Use the example below*:

```python
from typing import List, Union

import torch
from transformers import T5ForConditionalGeneration, T5Tokenizer


@torch.inference_mode
def infer(
        model: T5ForConditionalGeneration,
        tokenizer: Union[T5TokenizerFast, T5Tokenizer],
        device: str,
        texts: List[str],
        target_language: str,
        max_length: int = 256
    ) -> List[str]:
    assert target_language in ("русский", "башкирский"), "target language must be in (русский, башкирский)"
    if target_language == "русский":
        prefix = "башкирский-русский: "
    else:
        prefix = "русский-башкирский: "
    text_with_prefix = [
        prefix + (text[0].upper() + text[1:] + "." if not text.endswith(".") else text[0].upper() + text[1:]) \
        for text in texts
        ]
    inputs = tokenizer(
                text_with_prefix,
                padding="max_length",
                max_length=256,
                truncation=True,
                return_tensors="pt"
                )
    model.eval()
    outputs = model.generate(inputs["input_ids"].to(device), attention_mask=inputs["attention_mask"].to(device))
    return tokenizer.batch_decode(outputs, skip_special_tokens=True)
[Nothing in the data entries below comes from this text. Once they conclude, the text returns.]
(* ===== verification/Tools.v ===== *)
(** * What the agent tools run on

    [pkg/tools/interface.go]: the execution context a tool is given, a record of
    optional services; [registry.go]; the helpers that the tools which write a
    flow share: [edit_flow_lookup.go], the readers of loose input of
    [edit_flow.go], [flowIssues], [unwireEdge], and the writing half of the two
    scaffolding passes ([build_flow_scenarios.go],
    [scenario_scaffold_live.go]).

    A service is code outside the tools. It is modelled by what it answers,
    which may depend on everything asked before: a tool runs on the history of
    the calls made so far, newest first, and each call is added to it. So is the
    question whether the context is done. The error a call returns is none where
    the service says so; a service that answers without an error answers with a
    result.

    [unmarshal] is the JSON decoder. Input and results are decoded values; a map
    that is nil and one that is empty read the same where the code does not ask,
    and are [None] and [Some []] where it does. *)
From S2P Require Import Prelude GoErrors Names Graph Json FlowIssues Authoring.
From S2P Require GraphExport Manager.

Open Scope string_scope.
Open Scope list_scope.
if __name__ == "__main__":
    tokenizer = T5Tokenizer.from_pretrained("zhursvlevy/t5-small-bashkir-russian")
    model = T5ForConditionalGeneration.from_pretrained("zhursvlevy/t5-small-bashkir-russian")
  
    input_text = "Тормоштоң, Ғаләмдең һәм бөтә нәмәнең төп һорауына яуап"
    output_text = "Ответ на главный вопрос жизни, Вселенной и всего такого"
    
    infer(model, tokenizer, "cpu", [input_text], "русский")
```

*The widget may not work correctly due to the default pipeline.